To prevent this scenario, the sealing onto the inner lining has been achieved through the development of an end seal module which is incorporated within a standard MORGRIP connector. The module is designed to use existing knowledge from the work on the radial seal and fill a defined volume by pressurizing a ring of graphite on the cut end of the pipe.
As with the main graphite seals, the end graphite seal requires anti-extrusion features to prevent an increase in seal volume, reducing the seal pressure. These two features exist within the end seal module and are able to consistently and reliably ensure end seal action on the full range of pipe tolerance including mean, maximum, minimum, ovality, skew, eccentric and even weld beads.
The technology qualification was carried out in accordance with DNV-GL RP A203 and conducted in three phases: Proof of Concept, Prototyping and Production. The testing requirements were reviewed, approved, executed and concluded under the vigilant watch of the JIP partners and DNV-GL. The testing primarily focused on:
- The retention of the graphite seal mass through the anti-extrusion features
- The controlled pressurization and flow of the graphite seal
- The activation sequences for diver and remote (deep water) applications
Upon successfully completing the Proof of Concept and Prototyping, a 16” 300 barg subsea connector was built to production specification based on DNV-GL OS-F101/RP-F113 and NACE MR0175/ISO15156.
The scope was based on an existing offshore requirement and included the additional stringent requirements of the operators’ specification. Upon completion of additional testing on the production unit, the MORGRIP Clad and Lined Pipe (CLiP) Connector was added to the MORGRIP product range’s DNV-GL Type Approval. This approval, for carbon steel, stainless steel and duplex pipelines already covered ½” to 42” sizes with pressures up to ANSI Class #2500 and temperatures from -40 degC to +250 degC.

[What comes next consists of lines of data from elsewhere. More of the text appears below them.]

(** A new organization has no members. *)
Lemma founding_performs s o m :
  storable s -> (exists x, Organization.create x = Ok o) -> fitsOrganization o -> (exists x, Membership.add x = Ok m) -> fitsMembership m ->
  m.(m_organizationId) = o.(o_id) ->
  performs organizationHandler ((_ ← insertOrganization o; insertMembership m) (tablesOf s))
    (if negb (isNull (organizationById o.(o_id) s)) then Err organizationExists
     else if negb (isNull (organizationBySlug o.(o_slug) s)) then Err slugTaken
     else if negb (isNull (membershipById m.(m_id) s)) then Err ownerMembershipExists
     else Ok (tablesOf (replaceMembership (Membership.saved m) (addOrganization (Organization.saved o) s)))).
Proof.
  intros Hs [x Hx] Hfo [y Hy] Hfm Hin. destruct (created_fresh _ _ Hx) as [Hwo Hvo], (added_fresh _ _ Hy) as [Hwm Hvm].
  pose proof (insertOrganization_performs s o (wf_organizations _ (st_wf _ Hs)) Hwo Hfo Hvo) as Ho. unfold mbind, Body_bind.
  destruct (organizationById (o_id o) s) as [p|] eqn:Ep; cbn [isNull negb] in *.
  { destruct Ho as [t [->|(e & -> & <-)]]; [apply performs_refused|by apply performs_raised]. }
  destruct (isNull (organizationBySlug (o_slug o) s)) eqn:Es; cbn [negb] in *.
  2: { destruct Ho as [t [->|(e & -> & <-)]]; [apply performs_refused|by apply performs_raised]. }
  rewrite Ho. set (s1 := addOrganization (Organization.saved o) s) in *.
  pose proof (insertMembership_performs organizationHandler ownerMembershipExists s1 m eq_refl eq_refl (wf_memberships _ (st_wf _ Hs)) Hwm Hfm Hvm) as Hm.
  change (membershipById (m_id m) s1) with (membershipById (m_id m) s) in Hm.
  change (hasMembership (m_organizationId m) (m_identityId m) s1) with (hasMembership (m_organizationId m) (m_identityId m) s) in Hm.
  destruct (hasMembership (m_organizationId m) (m_identityId m) s) eqn:Eh.
  { exfalso. apply hasMembership_get in Eh as (id & b & Hb & Hbo & _); [|apply (wf_memberships _ (st_wf _ Hs))].
    destruct (st_home _ Hs _ _ Hb) as [q Hq]. rewrite Hbo, Hin in Hq. congruence. }
  rewrite orb_false_r in Hm. assert (Hhome : exists q, organizationById (m_organizationId m) s1 = Some q).
  { exists (Organization.saved o). rewrite Hin. unfold s1, organizationById, addOrganization. cbn. rewrite JsMap.get_set. by rewrite decide_True. }
  specialize (Hm Hhome). destruct (negb (isNull (membershipById (m_id m) s))); exact Hm.
Qed.

Lemma organization_statements_spec c s :
  storable s -> legit c s ->
  performs (handlerOf c) (statementsOf c (tablesOf s)) match stored c s with Ok s' => Ok (tablesOf s') | Err f => Err f end.
Proof.
  intros Hs Hl. destruct c as [i|i|i|i]; cbn [handlerOf statementsOf stored legit] in *.
  - destruct Hl as (Ho & Hfo & Hm & Hfm & Hin). pose proof (founding_performs s _ _ Hs Ho Hfo Hm Hfm Hin) as Hp. unfold organizationStatements.
    destruct (negb (isNull (organizationById _ s))); [exact Hp|]. destruct (negb (isNull (organizationBySlug _ s))); [exact Hp|].
    by destruct (negb (isNull (membershipById _ s))).
  - destruct Hl as (Hf & [([x Hx] & Ho)|Hc]); unfold membershipStatements.
    + destruct (added_fresh _ _ Hx) as [Hw Hv]. rewrite Hv. cbn [Z.eqb UNSAVED].
      pose proof (insertMembership_performs (memberHandler membershipExists) membershipExists s _ eq_refl eq_refl (wf_memberships _ (st_wf _ Hs)) Hw Hf Hv Ho) as Hp.
      by destruct (negb _ || _).
    + pose proof (changed_saved _ _ _ Hc) as Hv. cbn in Hv. rewrite Hv. pose proof (updateMembership_performs s _ Hs Hf Hc) as Hp.
      destruct (membershipById _ s) as [e|]; [|exact Hp]. by destruct (negb _).
  - destruct Hl as (Hf & [([x Hx] & Ho)|Hc]); unfold invitationStatements.
    + destruct (issued_fresh _ _ Hx) as [Hw Hv]. rewrite Hv. cbn [Z.eqb UNSAVED].
      pose proof (insertInvitation_performs s _ (wf_invitations _ (st_wf _ Hs)) Hw Hf Hv Ho) as Hp.
      destruct (negb _); [exact Hp|]. by destruct (hasPending _ _ s && _).
    + pose proof (changed_saved _ _ _ Hc) as Hv. cbn in Hv. rewrite Hv. pose proof (updateInvitation_performs s _ Hs Hf Hc) as Hp.
      destruct (invitationById _ s) as [e|]; [|exact Hp]. by destruct (negb _).
  - destruct Hl as (Hfn & Hfm & Ha & Hadd & Hin). pose proof (acceptance_performs s i Hs Hfn Hfm Ha Hadd Hin) as Hp.
    destruct (invitationById _ s) as [p|]; [|exact Hp]. destruct (negb _ || negb _); [exact Hp|]. by destruct (negb _ || _).
Qed.

(** ** What is read back. *)

Lemma membership_values s m : storable s -> m ∈ JsMap.values (ms s) -> membershipById m.(m_id) s = Some m.
Proof. intros Hs Hm. by apply keyed_values in Hm; [|apply (wf_memberships _ (st_wf _ Hs))]. Qed.
Lemma invitation_values s n : storable s -> n ∈ JsMap.values (ns s) -> invitationById n.(n_id) s = Some n.
Proof. intros Hs Hn. by apply keyed_values in Hn; [|apply (wf_invitations _ (st_wf _ Hs))]. Qed.

Lemma membershipFrom_row s id m : storable s -> membershipById id s = Some m -> membershipFrom (Membership.row m) = Ok m.
Proof.
  intros Hs Hm. destruct (st_membership _ Hs _ _ Hm) as (Hw & _ & Hv & Hi & Ho & Hid).
  assert (Hr : Membership.restore (Membership.row m) = Ok m) by (apply Membership.membership_wf_restore; [done|unfold INTEGER_MAX, MAX_SAFE_INTEGER in *; lia]).
  unfold membershipFrom. cbn [Membership.row Membership.r_id Membership.r_organizationId Membership.r_identityId].
  rewrite (Events.validID_parse _ Hi), (Events.validID_parse _ Ho), (Events.validID_parse _ Hid). exact Hr.
Qed.

Lemma invitationFrom_row s id n : storable s -> invitationById id s = Some n -> invitationFrom (Invitation.row n) = Ok n.
Proof.
  intros Hs Hn. destruct (st_invitation _ Hs _ _ Hn) as (Hw & _ & Hv & Hi & Ho & Hid).
  assert (Hr : Invitation.restore (Invitation.row n) = Ok n) by (apply Invitation.invitation_wf_restore; [done|unfold INTEGER_MAX, MAX_SAFE_INTEGER in *; lia]).
  unfold invitationFrom, storedId. cbn [Invitation.row Invitation.r_id Invitation.r_organizationId Invitation.r_identityId].
  rewrite (Events.validID_parse _ Hi), (Events.validID_parse _ Ho), (Events.validID_parse _ Hid). exact Hr.
Qed.

Lemma findMembership_rows s id : storable s -> findMembership id (tablesOf s) = Ok (membershipById id s).
Proof. intros Hs. apply firstRow_get. intros m Hm. by eapply membershipFrom_row. Qed.
Lemma findInvitation_rows s id : storable s -> findInvitation id (tablesOf s) = Ok (invitationById id s).
Proof. intros Hs. apply firstRow_get. intros n Hn. by eapply invitationFrom_row. Qed.

Lemma find_first_filter {A} (P : A -> Prop) `{forall a, Decision (P a)} (p q : A -> bool) (l : list A) :
  (forall a, q a = bool_decide (P a) && p a) -> find_first p (filter P l) = find_first q l.
Proof.
  intros Hq. induction l as [|a l IH]; [done|]. rewrite filter_cons. cbn. rewrite (Hq a). case_decide as Hp.
  - rewrite bool_decide_eq_true_2 by done. cbn. by destruct (p a).
  - by rewrite bool_decide_eq_false_2.
Qed.

Lemma values_NoDup {A} `{Aggregate A} (l : list (ID * A)) : keyed l -> NoDup (JsMap.values l).
Proof. intros [Hw Hk]. eapply NoDup_fmap_1. by apply (JsMap.NoDup_values agg_id). Qed.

As the specification from the JIP was driven by exact operator requirements, the DNV-GL Type Approval for the MORGRIP CLiP Connector has been limited to 10” to 26”, up to 364 barg, up to 149 degC, but remains applicable to onshore, topside, subsea and deep-water application.
James Rowley, Business Development Director, Connector Subsea Solutions explains; “MORGRIP is a great product with a strong track record and we were confident that some modifications would allow us to develop the world’s first proven and only DNV-GL Type Approved means of repair for subsea pipelines that are clad or lined with a corrosion-resistant alloy.
“On the face of it, these modifications and extension of these parameters may seem to be quite a straightforward process as the end seal module is designed to fit within the existing MORGRIP technology. However, to repeatedly and reliably accommodate all pipeline tolerances has taken a lot of work by our team of engineers and we are very proud of what has been achieved by doing what we do best – developing bespoke engineering solutions to overcome challenges.
“We are extremely grateful to the JIP partners for their guidance, patience and investment in Connector Subsea Solutions. We remain 100% committed to supporting their future requirements and look forward to seeing the MORGRIP CLiP Connector being deployed subsea as soon as possible.”
More than 3200 MORGRIP connectors have been supplied to the oil and gas industry over the last 30 years, and Connector Subsea Solutions and MORGRIP is the worldwide supplier of all but one field-deployed remote connector repair in the last 23 years.